(Work to be completed): Which lines of the records below contain the word "Import"? Report each of them in full.

══ Supplied information ══

(** * DumbWatch: the digital watch controller of [dumbwatch.py]

    A shallow embedding of the [DigitalClock] application: its attributes,
    the periodic [update_time], the renderer [update_display] and the six
    button handlers, over a model of the parts of Python's [datetime] module
    the program calls.

    Methods are statements in a state-and-exception monad over the
    attributes of [self], the text of the four widgets and the system clock,
    which is a sequence of readings consumed by [datetime.now()].  Durations
    are exact counts of microseconds; a datetime keeps its date as a day
    ordinal.  The Textual framework (widget lookup, message delivery, the
    interval timer) is outside the model: it appears as the events [Tick]
    and [Pressed]. *)

From Stdlib Require Import ZArith List String Ascii Bool Lia.
From Stdlib Require Import DecimalString.
Import ListNotations.

Open Scope Z_scope.

(** ** Python values the program manipulates *)

(** Exceptions that the called library code can raise. *)
Inductive exn : Type :=
| ValueError
| IndexError
| OverflowError.

(** The outcome of evaluating a Python expression or running a statement. *)
Inductive outcome (A : Type) : Type :=
| Return (a : A)
| Raise (e : exn).
Arguments Return {A} a.
Arguments Raise {A} e.

Module Py.

(** [datetime.timedelta]: an exact count of microseconds.  CPython keeps the
    normalised triple (days, seconds, microseconds), which [days],
    [seconds] and [microseconds] below recover. *)
Definition timedelta : Type := Z.

Definition US_PER_SECOND : Z := 1000000.
Definition US_PER_MINUTE : Z := 60000000.
Definition US_PER_DAY : Z := 86400000000.

(** [timedelta.max.days]; a timedelta whose day count leaves
    [-MAX_DELTA_DAYS, MAX_DELTA_DAYS] cannot be built. *)
Definition MAX_DELTA_DAYS : Z := 999999999.

(** [date.max.toordinal()], the ordinal of 9999-12-31. *)
Definition MAXORDINAL : Z := 3652059.

Definition days (td : timedelta) : Z := td / US_PER_DAY.
Definition seconds (td : timedelta) : Z := (td mod US_PER_DAY) / US_PER_SECOND.
Definition microseconds (td : timedelta) : Z := td mod US_PER_SECOND.
(** ** Echo I orbit propagation *)

Module EchoIFacts.
Import JSFacts EchoI.

Lemma DEG_Fin : DEG = Fin (180 / PI).
Proof. unfold DEG, Math_PI. apply div_Fin, PI_neq_0. Qed.

Lemma DEG_pos : 0 < 180 / PI.
Proof. apply Rdiv_lt_0_compat; [lra | apply PI_RGT_0]. Qed.

(** *** Evaluation on a positive real semi-major axis *)

Lemma meanMotion_Fin (r : R) :
  0 < r -> meanMotion (Fin r) = Fin (sqrt (mu / r ^ 3)) /\ 0 < sqrt (mu / r ^ 3).
Proof.
  intros Hr. assert (H3 : 0 < r ^ 3) by (apply pow_lt; exact Hr).
  assert (Hq : 0 < mu / r ^ 3) by (apply Rdiv_lt_0_compat; [unfold mu; lra | exact H3]).
  split; [| now apply sqrt_lt_R0].
  unfold meanMotion, MU, Math_pow. rewrite div_Fin by lra.
  apply sqrt_Fin. fold mu. lra.
Qed.

Lemma orbitalPeriod_Fin (r : R) :
  0 < r ->
  orbitalPeriod (Fin r) = Fin (2 * PI / sqrt (mu / r ^ 3)) /\
  0 < 2 * PI / sqrt (mu / r ^ 3).
Proof.
  intros Hr. destruct (meanMotion_Fin r Hr) as [Hn Hpos].
  split.
  - unfold orbitalPeriod. rewrite Hn. unfold Math_PI. simpl JS.mul.
    apply div_Fin. lra.
  - apply Rdiv_lt_0_compat; [pose proof PI_RGT_0; lra | exact Hpos].
Qed.

Lemma raanDriftRate_Fin (r e i : R) :
  0 < r -> e * e <> 1 ->
  raanDriftRate (Fin r) (Fin e) (Fin i) =
  Fin (-1.5 * j2 * (r_e / r) ^ 2 * (sqrt (mu / r ^ 3) * cos i) / (1 - e * e) ^ 2).
Proof.
  intros Hr He. destruct (meanMotion_Fin r Hr) as [Hn _].
  unfold raanDriftRate. rewrite Hn. unfold R_E, J2.
  rewrite (div_Fin _ r) by lra. js_fin.
  rewrite div_Fin; [reflexivity | apply pow_nonzero; lra].
Qed.

Lemma perigeeDriftRate_Fin (r e i : R) :
  0 < r -> e * e <> 1 ->
  perigeeDriftRate (Fin r) (Fin e) (Fin i) =
  Fin (0.75 * j2 * (r_e / r) ^ 2 * (sqrt (mu / r ^ 3) * (5 * cos i ^ 2 - 1))
       / (1 - e * e) ^ 2).
Proof.
  intros Hr He. destruct (meanMotion_Fin r Hr) as [Hn _].
  unfold perigeeDriftRate. rewrite Hn. unfold R_E, J2.
  rewrite (div_Fin _ r) by lra. js_fin.
  rewrite div_Fin; [reflexivity | apply pow_nonzero; lra].
Qed.

Lemma echoi_atmosphericDensity_Fin (h : R) :
  atmosphericDensity (Fin h) = Fin (1.225 * exp (- h / 8500)).
Proof.
  unfold atmosphericDensity, RHO_0, SCALE_HEIGHT. js_fin.
  rewrite div_Fin by lra. reflexivity.
Qed.

Lemma semiMajorAxisDecay_Fin (r A m c : R) :
  0 < r -> m <> 0 ->
  semiMajorAxisDecay (Fin r) (Fin A) (Fin m) (Fin c) =
  Fin (- c * (A / m) * (1.225 * exp (- (r - r_e) / 8500)) * sqrt (mu * r)).
Proof.
  intros Hr Hm. unfold semiMajorAxisDecay, R_E, MU. js_fin.
  rewrite echoi_atmosphericDensity_Fin, (div_Fin A m Hm). js_fin.
  rewrite sqrt_Fin by nra. js_fin. reflexivity.
Qed.

Lemma semiMajorAxisDecay_no_area (r m c : R) :
  0 < r -> m <> 0 ->
  semiMajorAxisDecay (Fin r) (Fin 0) (Fin m) (Fin c) = Fin 0.
Proof.
  intros Hr Hm. rewrite semiMajorAxisDecay_Fin by assumption.
  f_equal. unfold Rdiv. ring.
Qed.

(** *** The loop and its history *)

Lemma history_loop (cfg : OrbitConfig) (k : nat) :
  forall st, history (loop cfg k st) = history st ++ pushed cfg k st.
Proof.
  induction k as [|k IH]; intros st; simpl.
  - now rewrite app_nil_r.
  - rewrite IH. simpl history. now rewrite <- app_assoc.
Qed.

Lemma propagateOrbit_pushed (cfg : OrbitConfig) :
  propagateOrbit cfg = pushed cfg (get_revolutions cfg) (initial cfg).
Proof. unfold propagateOrbit. now rewrite history_loop. Qed.

Lemma pushed_length (cfg : OrbitConfig) (k : nat) :
  forall st, List.length (pushed cfg k st) = k.
Proof. induction k as [|k IH]; intros st; simpl; [reflexivity | now rewrite IH]. Qed.

(** *** Runs without drag *)

Section NoDrag.
Variable cfg : OrbitConfig.
Variables r0 m c : R.
Hypothesis axis : semiMajorAxis cfg = Fin r0.
Hypothesis axis_pos : 0 < r0.
Hypothesis no_area : area cfg = Fin 0.
Hypothesis mass_fin : mass cfg = Fin m.
Hypothesis mass_nz : m <> 0.
Hypothesis drag_fin : get_dragCoeff cfg = Fin c.

Lemma revolution_no_drag (st : Vars) :
  a st = Fin r0 ->
  a (revolution cfg st) = Fin r0 /\
  Omega (revolution cfg st) = (Omega st + raan_drift cfg)%js /\
  omega (revolution cfg st) = (omega st + perigee_drift cfg)%js /\
  N (revolution cfg st) = S (N st).
Proof.
  intros Ha. unfold revolution, raan_drift, perigee_drift. cbn [a Omega omega N].
  rewrite Ha, axis, no_area, mass_fin, drag_fin.
  rewrite (semiMajorAxisDecay_no_area r0 m c axis_pos mass_nz).
  destruct (orbitalPeriod_Fin r0 axis_pos) as [HT _].
  repeat split. rewrite HT. js_fin. f_equal. ring.
Qed.
(* ------------------------------------------------------------------ *)
(** ** After the teardown *)

Lemma lookup_fold_delete (tokens : list nat) (m : gmap nat KeyBinding) (k : nat) :
  fold_left (fun m token => delete token m) tokens m !! k
  = if decide (k ∈ tokens) then None else m !! k.
Proof.
  revert m. induction tokens as [| token tokens IH]; intros m.
  - destruct (decide (k ∈ [])) as [Hin |]; [| done].
    by apply not_elem_of_nil in Hin.
  - cbn [fold_left]. rewrite IH.
    destruct (decide (k ∈ tokens)) as [Hin | Hnin].
    + destruct (decide (k ∈ token :: tokens)) as [| Hn]; [done |].
      exfalso. by apply Hn, list_elem_of_further.
    + destruct (decide (k = token)) as [-> | Hne].
      * rewrite lookup_delete_eq.
        destruct (decide (token ∈ token :: tokens)) as [| Hn]; [done |].
        exfalso. apply Hn, list_elem_of_here.
      * rewrite lookup_delete_ne by done.
        destruct (decide (k ∈ token :: tokens)) as [Hin |]; [| done].
        apply elem_of_cons in Hin as [? | ?]; done.
Qed.

Lemma hotkey_revoked token w :
  keybindings (editor w) !! token = None -> step w (hotkey token) = w.
Proof.
  intros Hn. unfold step, exec, react, keybindingManager_trigger.
  unfold_m. by rewrite Hn.
Qed.

(** X7: [unbindEvent()] revokes the key bindings of the manager's own
    tokens and no others - a revoked hotkey then does nothing at all -,
    empties the token list, and is idempotent: a second call changes
    nothing. *)
Theorem unbindEvent_revokes (token : nat) (w : World) :
  (token ∈ keyBindingToken (this w) ->
   keybindings (editor (exec unbindEvent w)) !! token = None /\
   step (exec unbindEvent w) (hotkey token) = exec unbindEvent w) /\
  (token ∉ keyBindingToken (this w) ->
   keybindings (editor (exec unbindEvent w)) !! token
     = keybindings (editor w) !! token) /\
  keyBindingToken (this (exec unbindEvent w)) = [] /\
  exec unbindEvent (exec unbindEvent w) = exec unbindEvent w.
Proof.
  rewrite !(exec_normal _ _ _ (unbindEvent_effect _)).
  assert (forall k, keybindings (editor (unbound w)) !! k
                    = if decide (k ∈ keyBindingToken (this w)) then None
                      else keybindings (editor w) !! k) as Hlook.
  { intros k. simpl. apply lookup_fold_delete. }
  split; [| split; [| split]].
  - intros Hin. assert (keybindings (editor (unbound w)) !! token = None) as Hn.
    { rewrite Hlook. by rewrite decide_True. }
    split; [exact Hn | by apply hotkey_revoked].
  - intros Hnot. rewrite Hlook. by rewrite decide_False.
  - reflexivity.
  - reflexivity.
Qed.

Lemma unbindEvent_revokes_witness :
  step (exec unbindEvent sample_world) (hotkey 1%nat) = exec unbindEvent sample_world.
Proof.
  destruct (unbindEvent_revokes 1%nat sample_world) as [H _].
  destruct H as [_ H]; [| exact H].
  vm_compute. do 1 apply list_elem_of_further. apply list_elem_of_here.
Defined.

Lemma step_not_listening i w :
  is_detached_input i = true ->
  (forall l, l <> hostEventManager_altToggle -> l <> viewportManager_xOrYChange ->
             listening l w = false) ->
  step w i = w.
Proof.
  intros Hi Hl. destruct i; try discriminate Hi;
    unfold step, exec, react, deliver; unfold_m; by rewrite Hl.
Qed.

(** X8: once the teardown closure of [bindEvent] has run, pointer-down,
    pointer-move, pointer-up, command-change and space-toggle events leave
    the manager exactly as it is: nothing is called, no field changes, no
    deferred body is scheduled. *)
Theorem unbindEvent_detaches (i : Input) (w : World) :
  _unbindEvent (this w) = bindEvent_teardown ->
  is_detached_input i = true ->
  step (exec unbindEvent w) i = exec unbindEvent w.
Proof.
  intros Hu Hi. apply step_not_listening; [done |].
  intros l Ha Hv. by apply unbindEvent_removes.
Qed.

Lemma unbindEvent_detaches_witness :
  step (exec unbindEvent sample_world) (pointerdown (at_ 0 1 1))
  = exec unbindEvent sample_world.
Proof.
  apply (unbindEvent_detaches (pointerdown (at_ 0 1 1)) sample_world);
    reflexivity.
Defined.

═══

(Result of this task):
From Stdlib Require Import ZArith List String Ascii Bool Lia.
From Stdlib Require Import DecimalString.
Import ListNotations.
Import JSFacts EchoI.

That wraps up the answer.